* **Problem statement**
Please restate, word for word, the lines below that begin at the one with "(forall i, i" and end at the one with "intros HL Hn". Leave out all other lines.

* **Data excerpts**
(** Linking the node at one more level. *)
Lemma LinkLevel_run l A B h x prev p i :
  links l (A ++ x :: B) h -> h x = i -> S i <= kMaxHeight -> is_Some (nexts l !! (x, i)) ->
  prev !! i = Some (Some p) -> is_last h A i p ->
  exists l', LinkLevel l x prev i = Some l' /\ links l' (A ++ x :: B) (fupd h x (S i)) /\
    keys l' = keys l /\ max_height_ l' = max_height_ l /\
    (forall y j, is_Some (nexts l !! (y, j)) -> is_Some (nexts l' !! (y, j))).
Proof.
  intros HL Hx Hi Hal Hp Hlast. pose proof HL as [Hnd Ha [Hh Hh0] Hn].
  assert (Hnd' : (x ∉ head_ :: A) /\ (x ∉ B)).
  { rw app_comm_cons in Hnd. apply NoDup_app in Hnd as (_ & H1 & H2). apply NoDup_cons in H2 as [H2 _].
    split; [|done]. intros Hin. apply (H1 x Hin). set_solver. }
  destruct Hnd' as [HxA HxB].
  pose proof Hlast as (pre & post & E & Hhp & Hpost).
  assert (Hpx : p <> x) by (intros ->; apply HxA; rw E; set_solver).
  assert (Hpn : nexts l !! (p, i) = Some (next_at h i B)).
  { rw (Hn pre p (post ++ x :: B)); [|done|].
    - rw app_comm_cons E -app_assoc //.
    - rw next_at_app. apply next_at_None in Hpost as ->. rw next_at_cons Hx Nat.ltb_irrefl //. }
  set (m := <[(p, i) := Some x]> (<[(x, i) := next_at h i B]> (nexts l))).
  exists (set_nexts m l). split; [|split; [|split_and!; try done]].
  - rw /LinkLevel /LinkNode Hp /= /Next Hpn /= SetNext_run // /= SetNext_run //.
    simpl. rw lookup_insert_ne; [naive_solver|]. by eexists.
  - split; try done.
    + split; [|rw fupd_ne //; set_solver]. eapply Forall_impl; [done|].
      intros y Hy. rw /fupd. destruct (y =? x); [done|]. exact Hy.
    + intros pre' y post' j E' Hj. simpl.
      destruct (decide ((y, j) = (p, i))) as [[= -> ->]|Hne1].
      { rw /m lookup_insert_eq. f_equal.
        assert (pre = pre' /\ post ++ x :: B = post') as [_ <-].
        { rw app_comm_cons E -app_assoc /= in E'. eapply NoDup_split_unique; [|exact E'].
          by rw app_comm_cons E -app_assoc /= in Hnd. }
        rw next_at_app. rw next_at_fupd; [intros ?; apply HxA; rw E; set_solver|].
        apply next_at_None in Hpost as ->. rw next_at_cons fupd_eq. by rw (proj2 (Nat.ltb_lt i (S i))); [lia|]. }
      destruct (decide ((y, j) = (x, i))) as [[= -> ->]|Hne2].
      { rw /m lookup_insert_ne // lookup_insert_eq. f_equal.
        assert (head_ :: A = pre' /\ B = post') as [_ <-]
          by (apply (NoDup_split_unique _ _ _ _ x); by rw -app_comm_cons).
        by rw next_at_fupd. }
      rw /m !lookup_insert_ne //. rw (Hn pre' y post' j E').
      { rw /fupd in Hj. destruct (Nat.eqb_spec y x) as [->|]; [|done]. rw Hx. assert (j <> i) by congruence. lia. }
      f_equal. rw /fupd in Hj. symmetry.
      apply (link_other A B h x p i pre' y post' j); auto; naive_solver.
  - intros y j [v Hv]. simpl. rw /m. rw !lookup_insert. repeat case_decide; eauto.
Qed.

Lemma LinkLevels_run l A B h x prev height n :
  links l (A ++ x :: B) (fupd h x 0) -> n <= height -> height <= kMaxHeight ->
  (forall j, j < height -> is_Some (nexts l !! (x, j))) ->
  (forall i, i < height -> exists p, prev !! i = Some (Some p) /\ is_last h A i p) ->
  exists l', LinkLevels l x prev n = Some l' /\ links l' (A ++ x :: B) (fupd h x n) /\
    keys l' = keys l /\ max_height_ l' = max_height_ l /\
    (forall j, j < height -> is_Some (nexts l' !! (x, j))).
Proof.
  intros HL Hn Hh Hal Hprev. induction n as [|n IH]; [by exists l|].
  destruct IH as (l1 & E1 & HL1 & Hk1 & Hm1 & Hal1); [lia|].
  destruct (Hprev n) as (p & Hp & Hlast); [lia|].
  assert (HxA : x ∉ head_ :: A).
  { pose proof (lk_nodup _ _ _ HL) as Hnd. rw app_comm_cons in Hnd.
    apply NoDup_app in Hnd as (_ & Hd & _). intros Hin. apply (Hd x Hin). set_solver. }
  destruct (LinkLevel_run l1 A B (fupd h x n) x prev p n) as (l2 & E2 & HL2 & Hk2 & Hm2 & Hal2); auto.
  - apply fupd_eq.
  - lia.
  - by apply is_last_fupd.
  - exists l2. cbn [LinkLevels]. rw E1 /= E2. split_and!; auto; try congruence.
    destruct HL2 as [H1 H2 H3 H4].
    assert (Hf : forall y, fupd (fupd h x n) x (S n) y = fupd h x (S n) y).
    { intros y. rw /fupd. by destruct (y =? x). }
    split; auto.
    + destruct H3 as [H3 H3']. split; [|by rw -Hf]. eapply Forall_impl; [done|]. intros y Hy. by rw -Hf.
    + intros pre y post i E Hi. rw -Hf in Hi. rw (H4 pre y post i E Hi). f_equal.
      apply next_at_ext, Forall_forall. intros z _. by rw Hf.
Qed.

(** A store that only adds cells of an unlisted node, and keys, keeps the chain. *)
Lemma links_grow l l1 ids h :
  links l ids h -> length (keys l) <= length (keys l1) ->
  (forall x i, x ∈ head_ :: ids -> nexts l1 !! (x, i) = nexts l !! (x, i)) -> links l1 ids h.
Proof.
  intros [H1 H2 H3 H4] Hlen Hn. split; auto.
  - eapply Forall_impl; [done|]. simpl. lia.
  - intros pre x post i E Hi. rw Hn; [rw E; set_solver|]. eauto.
Qed.

(** ** Inserting: the new node's height, its predecessors and its links *)

Context (key0 : Key) (draw : nat -> Z).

* **Response to this exercise**
  (forall i, i < height -> exists p, prev !! i = Some (Some p) /\ is_last h A i p) ->
  exists l', LinkLevels l x prev n = Some l' /\ links l' (A ++ x :: B) (fupd h x n) /\
    keys l' = keys l /\ max_height_ l' = max_height_ l /\
    (forall j, j < height -> is_Some (nexts l' !! (x, j))).
Proof.
  intros HL Hn Hh Hal Hprev. induction n as [|n IH]; [by exists l|].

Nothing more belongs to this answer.